▶ _Prompt_
Only lines containing the string "below" belong in the answer; find them in the records and copy them.

##### Input data #####

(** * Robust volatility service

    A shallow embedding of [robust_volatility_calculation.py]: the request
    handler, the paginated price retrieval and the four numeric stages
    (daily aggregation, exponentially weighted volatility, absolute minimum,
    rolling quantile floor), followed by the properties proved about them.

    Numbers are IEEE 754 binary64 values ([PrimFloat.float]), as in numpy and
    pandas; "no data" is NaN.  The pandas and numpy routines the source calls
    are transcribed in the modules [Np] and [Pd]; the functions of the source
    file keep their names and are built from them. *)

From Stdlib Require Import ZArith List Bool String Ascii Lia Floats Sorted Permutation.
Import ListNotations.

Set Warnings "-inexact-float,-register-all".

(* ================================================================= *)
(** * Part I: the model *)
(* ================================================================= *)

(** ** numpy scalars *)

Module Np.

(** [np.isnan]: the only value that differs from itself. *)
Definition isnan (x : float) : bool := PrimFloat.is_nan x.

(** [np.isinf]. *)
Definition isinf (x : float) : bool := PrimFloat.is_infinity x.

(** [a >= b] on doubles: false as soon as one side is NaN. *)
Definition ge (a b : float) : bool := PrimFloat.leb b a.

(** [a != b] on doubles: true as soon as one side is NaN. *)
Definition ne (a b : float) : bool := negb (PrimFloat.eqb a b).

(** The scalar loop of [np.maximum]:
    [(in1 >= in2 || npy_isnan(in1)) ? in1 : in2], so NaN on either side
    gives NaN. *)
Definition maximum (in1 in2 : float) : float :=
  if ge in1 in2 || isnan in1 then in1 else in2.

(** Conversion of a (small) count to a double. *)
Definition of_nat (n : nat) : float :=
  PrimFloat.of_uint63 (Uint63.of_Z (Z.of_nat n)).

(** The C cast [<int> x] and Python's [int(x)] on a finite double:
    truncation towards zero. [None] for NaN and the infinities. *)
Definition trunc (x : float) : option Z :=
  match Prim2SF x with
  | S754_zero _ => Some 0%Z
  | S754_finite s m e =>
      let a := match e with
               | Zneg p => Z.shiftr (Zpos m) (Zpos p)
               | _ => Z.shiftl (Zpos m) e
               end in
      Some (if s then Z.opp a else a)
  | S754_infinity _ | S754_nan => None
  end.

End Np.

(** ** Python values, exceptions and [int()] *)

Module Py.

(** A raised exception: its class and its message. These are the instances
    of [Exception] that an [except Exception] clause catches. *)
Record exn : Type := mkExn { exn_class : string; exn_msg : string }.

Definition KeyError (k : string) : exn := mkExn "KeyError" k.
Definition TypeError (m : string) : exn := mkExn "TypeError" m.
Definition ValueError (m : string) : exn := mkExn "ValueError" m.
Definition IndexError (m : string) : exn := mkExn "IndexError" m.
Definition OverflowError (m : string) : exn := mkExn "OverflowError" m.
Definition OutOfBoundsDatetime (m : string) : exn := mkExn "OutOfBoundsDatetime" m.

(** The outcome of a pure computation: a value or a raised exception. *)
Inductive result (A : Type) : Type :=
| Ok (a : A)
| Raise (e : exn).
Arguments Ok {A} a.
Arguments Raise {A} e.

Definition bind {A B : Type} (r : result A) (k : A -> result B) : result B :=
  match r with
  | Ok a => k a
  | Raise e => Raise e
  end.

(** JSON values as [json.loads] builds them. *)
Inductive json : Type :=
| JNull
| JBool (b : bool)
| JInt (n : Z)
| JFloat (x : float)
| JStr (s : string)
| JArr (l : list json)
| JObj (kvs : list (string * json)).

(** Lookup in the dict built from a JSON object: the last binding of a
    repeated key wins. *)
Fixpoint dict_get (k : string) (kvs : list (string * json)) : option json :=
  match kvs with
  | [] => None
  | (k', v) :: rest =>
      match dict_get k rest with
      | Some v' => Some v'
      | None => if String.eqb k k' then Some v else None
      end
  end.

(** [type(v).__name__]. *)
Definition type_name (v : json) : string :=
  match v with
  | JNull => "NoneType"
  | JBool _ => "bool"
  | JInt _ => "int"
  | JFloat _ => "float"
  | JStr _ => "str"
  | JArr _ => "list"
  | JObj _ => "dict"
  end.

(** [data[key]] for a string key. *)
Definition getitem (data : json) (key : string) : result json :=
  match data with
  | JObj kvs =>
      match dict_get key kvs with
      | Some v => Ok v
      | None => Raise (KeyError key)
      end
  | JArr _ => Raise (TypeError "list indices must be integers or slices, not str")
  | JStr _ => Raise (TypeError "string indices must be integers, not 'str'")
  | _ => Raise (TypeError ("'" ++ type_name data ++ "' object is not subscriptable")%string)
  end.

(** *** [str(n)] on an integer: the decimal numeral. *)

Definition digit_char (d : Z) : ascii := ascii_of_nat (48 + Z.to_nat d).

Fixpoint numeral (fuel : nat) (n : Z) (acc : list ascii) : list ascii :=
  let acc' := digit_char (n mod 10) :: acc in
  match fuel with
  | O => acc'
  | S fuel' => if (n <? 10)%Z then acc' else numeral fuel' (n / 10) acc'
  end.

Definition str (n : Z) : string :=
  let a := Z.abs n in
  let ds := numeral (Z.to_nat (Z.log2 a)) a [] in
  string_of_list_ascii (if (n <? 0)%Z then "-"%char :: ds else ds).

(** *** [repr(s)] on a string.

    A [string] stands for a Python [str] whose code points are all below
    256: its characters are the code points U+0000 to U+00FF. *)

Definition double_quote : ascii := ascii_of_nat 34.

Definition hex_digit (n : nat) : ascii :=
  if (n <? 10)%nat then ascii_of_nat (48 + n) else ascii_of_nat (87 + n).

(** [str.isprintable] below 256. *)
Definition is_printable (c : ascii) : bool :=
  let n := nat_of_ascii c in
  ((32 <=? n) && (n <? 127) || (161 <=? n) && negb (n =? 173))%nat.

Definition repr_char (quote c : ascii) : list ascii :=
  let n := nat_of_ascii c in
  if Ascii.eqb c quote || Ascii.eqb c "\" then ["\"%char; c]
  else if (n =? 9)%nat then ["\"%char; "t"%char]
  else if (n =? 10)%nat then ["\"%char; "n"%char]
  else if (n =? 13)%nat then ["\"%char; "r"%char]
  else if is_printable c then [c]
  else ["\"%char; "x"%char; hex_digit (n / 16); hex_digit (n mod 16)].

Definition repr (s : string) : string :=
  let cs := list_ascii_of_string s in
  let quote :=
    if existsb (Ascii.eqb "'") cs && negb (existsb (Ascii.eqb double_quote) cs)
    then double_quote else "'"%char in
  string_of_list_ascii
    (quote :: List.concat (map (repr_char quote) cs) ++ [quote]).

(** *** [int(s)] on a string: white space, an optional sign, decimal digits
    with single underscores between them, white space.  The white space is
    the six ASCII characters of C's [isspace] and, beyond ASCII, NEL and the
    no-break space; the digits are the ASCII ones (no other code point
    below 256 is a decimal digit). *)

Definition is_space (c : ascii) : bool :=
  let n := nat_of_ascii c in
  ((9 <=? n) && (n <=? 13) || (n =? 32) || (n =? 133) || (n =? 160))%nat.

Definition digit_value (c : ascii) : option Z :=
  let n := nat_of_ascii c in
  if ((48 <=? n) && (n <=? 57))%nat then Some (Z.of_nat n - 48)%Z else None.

#####

▶ _Response to this task_
    A [string] stands for a Python [str] whose code points are all below
(** [str.isprintable] below 256. *)
    below 256 is a decimal digit). *)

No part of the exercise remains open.